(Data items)
Start of Block

(** * GoldenCity Memo API: the note store

    A shallow embedding of [app/models.py] and [app/storage.py] and the
    properties of the store that the specification states, followed by
    the request handlers of [app/routes.py], the store singleton of
    [app/dependencies.py] and the settings of [app/config.py].

    Python objects are mutable and are handled by reference, so the
    embedding keeps an object heap: a [Note] lives in a heap cell, the
    store's [_notes] list holds references to cells, and every operation
    that returns a note returns the reference it found.  The wall clock
    ([datetime.now(UTC)]) and the identifier generator ([uuid4()]) are
    oracles of the world: each call consumes the next reading.  A raised
    exception is the result [None].  The calls to the logger change
    nothing of the store and are left out. *)

From Stdlib Require Import ZArith NArith Lia Permutation Sorted Ascii.
From stdpp Require Import base option list strings sorting gmap.

Local Open Scope Z_scope.

(** ** Data model ([app/models.py]) *)

(** A UUID is a 128-bit number; a [datetime] is a count of microseconds. *)
Abbreviation UUID := N (only parsing).
Abbreviation datetime := Z (only parsing).

(** A reference to a [Note] object: the index of its heap cell. *)
Abbreviation ref := nat (only parsing).

(** The two fields a [NoteUpdate] carries. *)
Inductive field : Type := Title | Content.

#[global] Instance field_eq_dec : EqDecision field.
Proof. solve_decision. Defined.

(** [title: str = Field(..., min_length=1, max_length=200)] and
    [content: str = Field(..., min_length=1)]; a [string] is the sequence
    of the characters of the text. *)
Definition valid_title (s : string) : bool :=
  (1 <=? String.length s)%nat && (String.length s <=? 200)%nat.

Definition valid_content (s : string) : bool :=
  (1 <=? String.length s)%nat.

Module NoteCreate.
Record t : Type := mk { title : string; content : string }.

(** The model's validation: a [NoteCreate] instance exists only for
    fields that pass it. *)
Definition valid (d : t) : bool :=
  valid_title (title d) && valid_content (content d).
End NoteCreate.

(** The value of a JSON member of a request body, as far as the update
    model distinguishes values. *)
Inductive json : Type :=
  | JNull
  | JString (s : string)
  | JOther.

Module NoteUpdate.
(** [title: str | None = Field(None, ...)], [content: str | None =
    Field(None, ...)], and the set of fields that were given explicitly
    ([model_fields_set]). *)
Record t : Type := mk {
  title : option string;
  content : option string;
  fields_set : list field }.

(** Validation of one [str | None] field with its length bounds. *)
Definition validate_field (ok : string → bool) (v : json)
  : option (option string) :=
  match v with
  | JNull => Some None
  | JString s => if ok s then Some (Some s) else None
  | JOther => None
  end.

(** [NoteUpdate.model_validate(body)]: a member that is absent takes the
    default [None] and stays unset; a member that is present is
    validated and recorded in [fields_set], also when it is [null].  Of
    a repeated member the last occurrence counts. *)
Definition model_validate (body : list (field * json)) : option t :=
  let get f ok :=
    match list_find (λ kv, kv.1 = f) (reverse body) with
    | None => Some (None, [])
    | Some (_, (_, v)) =>
        match validate_field ok v with
        | Some x => Some (x, [f])
        | None => None
        end
    end in
  match get Title valid_title, get Content valid_content with
  | Some (tv, ts), Some (cv, cs) => Some (mk tv cv (ts ++ cs))
  | _, _ => None
  end.

Definition get_field (f : field) (d : t) : option string :=
  match f with
  | Title => title d
  | Content => content d
  end.

(** [model_dump(exclude_unset=True)]: the fields of [fields_set], in
    declaration order, with their values. *)
Definition model_dump_exclude_unset (d : t) : list (field * option string) :=
  (if bool_decide (Title ∈ fields_set d) then [(Title, title d)] else [])
  ++ (if bool_decide (Content ∈ fields_set d) then [(Content, content d)] else []).
End NoteUpdate.

Module Note.
(** [title] and [content] are declared [str], but assignment is not
    validated ([validate_assignment] is off), so a cell can come to hold
    [None]: the fields are modelled as optional strings. *)
Record t : Type := mk {
  title : option string;
  content : option string;
  id : UUID;
  created_at : datetime;
  updated_at : datetime }.

Definition set_field (f : field) (v : option string) (n : t) : t :=
  match f with
  | Title => mk v (content n) (id n) (created_at n) (updated_at n)
  | Content => mk (title n) v (id n) (created_at n) (updated_at n)
  end.
(** X14.  What a failed login tells.  For a request whose body passes the
    login schema: an e-mail that belongs to no user and a wrong password for
    a validated account get the same answer, INVALID_CREDENTIALS with 401;
    an account whose e-mail is not validated gets USER_NON_VALIDATED_EMAIL
    with 400 before the password is looked at, whatever the body holds for
    it; and correct credentials get ERROR_CREATING_TOKEN with 401 when
    SECRET_KEY is not configured.  None of these starts a thread or touches
    the cache. *)
Theorem login_failures
    (w : world) (data : dict) (email : pyval) :
  get_json (w_request w) = Ret data →
  schema_load "UserLoginSchema" data = Ret tt →
  data !! "email" = Some email →
  let answer := fst (LoginResource_post w) in
  let after := snd (LoginResource_post w) in
  (w_threads after = w_threads w ∧ w_cache after = w_cache w)
  ∧ (get_by_email email = Ret None → answer = Ret (LInvalidCredentials, 401))
  ∧ (∀ usr password,
       get_by_email email = Ret (Some usr) →
       u_email_valid usr = true →
       data !! "password" = Some password →
       check_password_hash password (u_password usr) = Ret false →
       answer = Ret (LInvalidCredentials, 401))
  ∧ (∀ usr,
       get_by_email email = Ret (Some usr) →
       u_email_valid usr = false →
       answer = Ret (LMessage USER_NON_VALIDATED_EMAIL, 400))
  ∧ (∀ usr password,
       get_by_email email = Ret (Some usr) →
       u_email_valid usr = true →
       data !! "password" = Some password →
       check_password_hash password (u_password usr) = Ret true →
       environ !! "SECRET_KEY" = None →
       answer = Ret (LErrorCreatingToken, 401)).
Proof.
  intros Hjson Hschema Hemail answer after. subst answer after.
  split; [|repeat split].
  - unfold LoginResource_post, request_get_json, validate_schema, try_except.
    run_handler. rewrite Hjson. run_handler. rewrite Hschema. run_handler.
    cbn [truthy_opt]. run_handler. rewrite Hemail. run_handler.
    repeat (case_match; simplify_eq/=;
            repeat match goal with
              | E : new_dict _ _ = (_, _) |- _ => apply new_dict_frame in E as [? ->]
              | E : create_token _ _ = (_, _) |- _ =>
                  apply create_token_frame in E as [? ->]
              end); done.
  - intros Huser.
    unfold LoginResource_post, request_get_json, validate_schema, try_except.
    run_handler. rewrite Hjson. run_handler. rewrite Hschema. run_handler.
    cbn [truthy_opt]. run_handler. rewrite Hemail. run_handler.
    by rewrite Huser.
  - intros usr password Huser Hvalid Hpw Hhash.
    unfold LoginResource_post, request_get_json, validate_schema, try_except.
    run_handler. rewrite Hjson. run_handler. rewrite Hschema. run_handler.
    cbn [truthy_opt]. run_handler. rewrite Hemail. run_handler.
    rewrite Huser. run_handler. rewrite Hvalid. cbn [negb]. run_handler.
    rewrite Hpw. run_handler. by rewrite Hhash.
  - intros usr Huser Hvalid.
    unfold LoginResource_post, request_get_json, validate_schema, try_except.
    run_handler. rewrite Hjson. run_handler. rewrite Hschema. run_handler.
    cbn [truthy_opt]. run_handler. rewrite Hemail. run_handler.
    rewrite Huser. run_handler. by rewrite Hvalid.
  - intros usr password Huser Hvalid Hpw Hhash Hcfg.
    unfold LoginResource_post, request_get_json, validate_schema, try_except, new_dict.
    run_handler. rewrite Hjson. run_handler. rewrite Hschema. run_handler.
    cbn [truthy_opt]. run_handler. rewrite Hemail. run_handler.
    rewrite Huser. run_handler. rewrite Hvalid. cbn [negb]. run_handler.
    rewrite Hpw. run_handler. rewrite Hhash. cbn [negb]. run_handler.
    unfold create_token, dict_setitem, deref, clock. run_handler.
    cbn [w_heap set_heap]. rewrite lookup_insert_eq. run_handler.
    by rewrite Hcfg.
Qed.
Lemma known_connected (seen rest : list (action Desc Conn)) d (c : Conn) :
  connect d = inr c -> known (seen ++ Connect d :: rest) c.
Proof.
  intros Hd. exists (length seen), d. split; [|exact Hd].
  apply list_lookup_middle. reflexivity.
Qed.

Ltac at_position H :=
  simpl in H;
  repeat match type of H with
         | (_ :: _) !! ?i = Some _ =>
             destruct i as [|i]; simpl in H; [try discriminate H|]
         | [] !! _ = Some _ => discriminate H
         end.

(** One completion: a server object that is sent SQL, and the one the
    turn leaves in [server], was in [server] before or has just been
    returned by [connect]. *)
Lemma on_complete_provenance
    (st : locals Desc Conn) (r : reading Desc)
    (seen : list (action Desc Conn)) :
  (forall c, server st = Bound (Some c) -> known seen c) ->
  (forall i c sql,
     (on_complete st r).1 !! i = Some (CompleteSQL c sql) ->
     known (seen ++ take i (on_complete st r).1) c)
  /\ (forall c, server (on_complete st r).2 = Bound (Some c) ->
        known (seen ++ (on_complete st r).1) c).
Proof.
  intros Hst.
  unfold CompleteSqlMain.on_complete, CompleteSqlMain.complete,
    CompleteSqlMain.select_server.
  destruct (r_input r =? "")%string.
  { cbn [fst snd]. split.
    - intros i c sql H. at_position H.
    - intros c H. apply known_app_l, Hst, H. }
  destruct (decide (Some (r_sysenv r) = oldSys st)) as [_|_].
  - destruct (server st) as [|[c0|]] eqn:Hsrv; cbn [fst snd server app].
    + rewrite ?Hsrv. split; [intros i c sql H; at_position H|discriminate].
    + specialize (Hst c0 eq_refl).
      destruct (truthy_conn c0).
      * destruct (completeSQL c0 (r_input r)) as [e|out];
          [|destruct (prettyPrintSQL (r_format r) out)];
          cbn [fst snd server app]; rewrite ?Hsrv;
          (split; [intros i c sql H; at_position H; injection H as <- _;
                   apply known_app_l, Hst
                  |intros c [= <-]; apply known_app_l, Hst]).
      * destruct (prettyPrintSQL (r_format r) (r_input r));
          cbn [fst snd server app]; rewrite ?Hsrv;
          (split; [intros i c sql H; at_position H
                  |intros c [= <-]; apply known_app_l, Hst]).
    + destruct (prettyPrintSQL (r_format r) (r_input r));
        cbn [fst snd server app]; rewrite ?Hsrv;
        (split; [intros i c sql H; at_position H|discriminate]).
  - destruct (r_sysenv r) as [|d].
    + cbn [fst snd server app].
      destruct (prettyPrintSQL (r_format r) (r_input r));
        cbn [fst snd server app];
        (split; [intros i c sql H; at_position H|discriminate]).
    + destruct (truthy_desc d).
      * destruct (connect d) as [e|c0] eqn:Hcon; cbn [fst snd server app].
        { split; [intros i c sql H; at_position H|].
          intros c H. apply known_app_l, Hst, H. }
        destruct (truthy_conn c0).
        -- destruct (completeSQL c0 (r_input r)) as [e|out];
             [|destruct (prettyPrintSQL (r_format r) out)];
             cbn [fst snd server app];
             (split; [intros i c sql H; at_position H; injection H as <- _;
                      simpl; apply (known_connected seen [] d c0 Hcon)
                     |intros c [= <-]; apply known_connected, Hcon]).
        -- destruct (prettyPrintSQL (r_format r) (r_input r));
             cbn [fst snd server app];
             (split; [intros i c sql H; at_position H
                     |intros c [= <-]; apply known_connected, Hcon]).
      * cbn [fst snd server app].
        destruct (prettyPrintSQL (r_format r) (r_input r));
          cbn [fst snd server app];
          (split; [intros i c sql H; at_position H|discriminate]).
Qed.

End of Block

• Task description
Given the data above, transcribe exactly the lines from the one containing "login schema: an" down to the one containing "intros Hjson Hschema", and no others.

• Result for this exercise
    login schema: an e-mail that belongs to no user and a wrong password for
    a validated account get the same answer, INVALID_CREDENTIALS with 401;
    an account whose e-mail is not validated gets USER_NON_VALIDATED_EMAIL
    with 400 before the password is looked at, whatever the body holds for
    it; and correct credentials get ERROR_CREATING_TOKEN with 401 when
    SECRET_KEY is not configured.  None of these starts a thread or touches
    the cache. *)
Theorem login_failures
    (w : world) (data : dict) (email : pyval) :
  get_json (w_request w) = Ret data →
  schema_load "UserLoginSchema" data = Ret tt →
  data !! "email" = Some email →
  let answer := fst (LoginResource_post w) in
  let after := snd (LoginResource_post w) in
  (w_threads after = w_threads w ∧ w_cache after = w_cache w)
  ∧ (get_by_email email = Ret None → answer = Ret (LInvalidCredentials, 401))
  ∧ (∀ usr password,
       get_by_email email = Ret (Some usr) →
       u_email_valid usr = true →
       data !! "password" = Some password →
       check_password_hash password (u_password usr) = Ret false →
       answer = Ret (LInvalidCredentials, 401))
  ∧ (∀ usr,
       get_by_email email = Ret (Some usr) →
       u_email_valid usr = false →
       answer = Ret (LMessage USER_NON_VALIDATED_EMAIL, 400))
  ∧ (∀ usr password,
       get_by_email email = Ret (Some usr) →
       u_email_valid usr = true →
       data !! "password" = Some password →
       check_password_hash password (u_password usr) = Ret true →
       environ !! "SECRET_KEY" = None →
       answer = Ret (LErrorCreatingToken, 401)).
Proof.
  intros Hjson Hschema Hemail answer after. subst answer after.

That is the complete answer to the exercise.